» **WHAT TO DO**
Among the records that follow, find the line with "if is_negative left" and the line with "(** ** Specification *)". Set down those lines and all lines between them exactly, without adding anything.

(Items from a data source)

┌──

(** * Feature-store workshop: synthetic data generator and feature transformer

    Shallow embedding of the notebook code that generates the synthetic
    grocery data set (customers, orders), transforms it into model-ready
    features (age buckets, label encoding, min-max scaling), reorders the
    training table and checks the result of the bulk ingestion.

    Python floats are IEEE-754 binary64 numbers; they are modelled with the
    executable specification [SpecFloat] of the standard library.  The random
    generators of [random] and [faker] are an interface ([RandomSource]); the
    wall clock read by [datetime.now()] is a function from the number of the
    reading to the instant read. *)

From Stdlib Require Import ZArith QArith Qfield SpecFloat DecimalString DecimalNat.
From stdpp Require Import base tactics option list strings sorting gmap.

Local Open Scope Z_scope.

(** ** Python exceptions and the result of a computation *)

Inductive exn : Type :=
  | IndexError
  | KeyError
  | ValueError
  | AssertionError.

Inductive result (A : Type) : Type :=
  | Ok (a : A)
  | Raise (e : exn).
Arguments Ok {A} a.
Arguments Raise {A} e.

(** ** binary64 arithmetic *)

Module B64.
Definition prec : Z := 53.
Definition emax : Z := 1024.

Definition t : Type := spec_float.

Definition of_Z (z : Z) : t := binary_normalize prec emax z 0 false.
Definition add : t -> t -> t := SFadd prec emax.
Definition sub : t -> t -> t := SFsub prec emax.
Definition mul : t -> t -> t := SFmul prec emax.
Definition div : t -> t -> t := SFdiv prec emax.
Definition eqb : t -> t -> bool := SFeqb.
Definition leb : t -> t -> bool := SFleb.
Definition ltb : t -> t -> bool := SFltb.
Definition evaluate_checked_integer_binary (operation : TokenType)
    (left right : IntegerValue) (operation_kind : TypeKind)
    : outcome (CheckedIntegerArithmeticStatus * option IntegerValue) :=
  assert! is_concrete_integer_kind operation_kind;
  let! left_fits := integer_value_fits_type left operation_kind in
  assert! left_fits;
  let! right_fits := integer_value_fits_type right operation_kind in
  assert! right_fits;
  let! exact_result :=
    match operation with
    | TOK_PLUS => Returned (integer_value_add left right)
    | TOK_MINUS => Returned (integer_value_subtract left right)
    | TOK_STAR => Returned (integer_value_multiply left right)
    | _ => Aborted
    end in
  match exact_result with
  | None => Returned (CHECKED_INTEGER_ARITHMETIC_OVERFLOW, None)
  | Some v =>
      let! status := classify_checked_integer_result v operation_kind in
      Returned (checked_out v status)
  end.

Definition evaluate_checked_integer_negation (operand : IntegerValue)
    (operation_kind : TypeKind)
    : outcome (CheckedIntegerArithmeticStatus * option IntegerValue) :=
  assert! is_signed_integer_kind operation_kind;
  let v := integer_value_negated operand in
  let! status := classify_checked_integer_result v operation_kind in
  Returned (checked_out v status).

Definition signed_integer_min_magnitude (kind : TypeKind) : option Z :=
  match integer_type_info kind with
  | Some info => if is_signed info then Some (one_shl (bit_width info - 1)) else None
  | None => None
  end.

Inductive IntegerDivisionStatus : Set :=
| INTEGER_DIVISION_VALID
| INTEGER_DIVISION_ZERO_DIVISOR
| INTEGER_DIVISION_SIGNED_OVERFLOW.

Definition classify_integer_division (left right : IntegerValue)
    (result_kind : TypeKind) : outcome IntegerDivisionStatus :=
  assert! is_concrete_integer_kind result_kind;
  if magnitude right =? 0 then Returned INTEGER_DIVISION_ZERO_DIVISOR
  else
    match signed_integer_min_magnitude result_kind with
    | Some minimum_magnitude =>
        if is_negative left && (magnitude left =? minimum_magnitude)
           && is_negative right && (magnitude right =? 1)
        then Returned INTEGER_DIVISION_SIGNED_OVERFLOW
        else Returned INTEGER_DIVISION_VALID
    | None => Returned INTEGER_DIVISION_VALID
    end.

(** ** Specification *)

(** The integer a sign-and-magnitude pair denotes. *)
Definition value_of (v : IntegerValue) : Z :=
  if is_negative v then - magnitude v else magnitude v.

(** The representation invariant of [IntegerValue]: a [uint64_t] magnitude and no
    negative zero. *)
Definition canonical (v : IntegerValue) : Prop :=
  0 <= magnitude v < 2 ^ 64 /\ (is_negative v = true -> magnitude v <> 0).

(** The canonical representation of an integer. *)
Definition of_value (z : Z) : IntegerValue :=
  mkIntegerValue (Z.abs z) (z <? 0).

Definition type_min (info : IntegerTypeInfo) : Z :=
  if is_signed info then - 2 ^ (bit_width info - 1) else 0.

Definition type_max (info : IntegerTypeInfo) : Z :=
  if is_signed info then 2 ^ (bit_width info - 1) - 1
  else 2 ^ bit_width info - 1.
(** One conditional of the code: split on its test. *)
Ltac wp_if :=
  lazymatch goal with
  | |- wp (if decide _ then _ else _) _ _ => case_decide
  | |- wp (if negb ?b then _ else _) _ _ =>
      let H := fresh "Hb" in destruct b eqn:H; cbn [negb]
  | |- wp (if bool_decide _ then _ else _) _ _ => case_bool_decide
  | |- wp (if Nat.eqb ?a ?b then _ else _) _ _ => destruct (Nat.eqb_spec a b)
  | |- wp (if ?b then _ else _) _ _ => let H := fresh "Hb" in destruct b eqn:H
  | |- wp (match_ _) _ _ =>
      eapply wp_match; [eassumption | discriminate |
        let lx := fresh "lx" in let H := fresh "Hat" in let Hc := fresh "Hc" in
        intros Hc _ lx H | let Hc := fresh "Hc" in intros Hc]
  end.

Ltac wp_run := repeat (first [wp_step | wp_if]; cbn beta match).

(** What a scanner of numbers returns. *)
Definition number_token (integer : Prop) (t : Token) : Prop :=
  type t = TOK_ERROR \/ type t = TOK_NUMBER_FLOAT \/ (type t = TOK_NUMBER_INT /\ integer).

(** Leaving a scanner with a token of known type or an error. *)
Ltac finish_token :=
  lazymatch goal with
  | |- wp (token_here _ _ _ _) _ _ =>
      eapply wp_token_here; [eassumption | discriminate | lia |];
      let t := fresh "t" in let Ht := fresh "Ht" in let Hok := fresh "Hok" in
      intros t Ht Hok
  | |- wp (error_here _ _ _ _) _ _ =>
      eapply wp_error_here; [eassumption | lia |];
      let t := fresh "t" in let lx := fresh "lx" in
      let Ht := fresh "Ht" in let Hok := fresh "Hok" in intros t lx Ht Hok
  | |- wp (error_token _ _ _ _ _) _ _ =>
      eapply wp_error_token; [eassumption | lia | lia |];
      let t := fresh "t" in let lx := fresh "lx" in
      let Ht := fresh "Ht" in let Hok := fresh "Hok" in intros t lx Ht Hok
  | |- wp (tok _ _ _ _ _) _ _ =>
      eapply wp_make_token; [eassumption | discriminate | lia | lia |];
      let t := fresh "t" in let Ht := fresh "Ht" in let Hok := fresh "Hok" in
      intros t Ht Hok
  end;
  match goal with
  | H : forall q t lx', _ |- _ => eapply H; [| | eassumption |];
      [lia | congruence
      | first [congruence | solve [unfold number_token; tauto] | idtac]]
  end.

Lemma find_keyword_in table text :
  find_keyword table text = TOK_IDENT
  \/ exists w, (w, find_keyword table text) ∈ table /\ text = cstr w.
Proof.
  induction table as [|[w ty] table IH]; simpl; [by left|].
  destruct (length (cstr w) =? length text)%nat; simpl.
  - case_bool_decide; simpl.
    + right. exists w. split; [left | done].
    + destruct IH as [|(w' & ? & ?)]; [by left|]. right. exists w'. split; [by right | done].
  - destruct IH as [|(w' & ? & ?)]; [by left|]. right. exists w'. split; [by right | done].
Qed.

Lemma find_keyword_ident table text :
  Forall (fun '(_, ty) => ty <> TOK_IDENT) table ->
  find_keyword table text = TOK_IDENT -> Forall (fun '(w, _) => text <> cstr w) table.
Proof.
  induction 1 as [|[w ty] table Hty _ IH]; simpl; [by constructor|]. intros Hf.
  destruct (length (cstr w) =? length text)%nat eqn:Hlen; simpl in Hf.
  - case_bool_decide; [done|]. constructor; auto.
  - constructor; [|auto]. intros ->. by rewrite Nat.eqb_refl in Hlen.
Qed.

Lemma keywords_not_ident : Forall (fun '(_, ty) => ty <> TOK_IDENT) keywords.
Proof. unfold keywords. forall_cons; discriminate. Qed.

Lemma keywords_proper :
  Forall (fun '(_, ty) => ty <> TOK_ERROR /\ ty <> TOK_EOF) keywords.
Proof. unfold keywords. forall_cons; split; discriminate. Qed.

Lemma identifier_type_proper text :
  identifier_type text <> TOK_ERROR /\ identifier_type text <> TOK_EOF.
Proof.
  unfold identifier_type. destruct (find_keyword_in keywords text) as [->|(w & Hw & _)].
  - split; discriminate.
  - pose proof keywords_proper as H. rewrite Forall_forall in H. by apply (H _ Hw).
Qed.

└──

» **WRITTEN RESPONSE**
        if is_negative left && (magnitude left =? minimum_magnitude)
           && is_negative right && (magnitude right =? 1)
        then Returned INTEGER_DIVISION_SIGNED_OVERFLOW
        else Returned INTEGER_DIVISION_VALID
    | None => Returned INTEGER_DIVISION_VALID
    end.

(** ** Specification *)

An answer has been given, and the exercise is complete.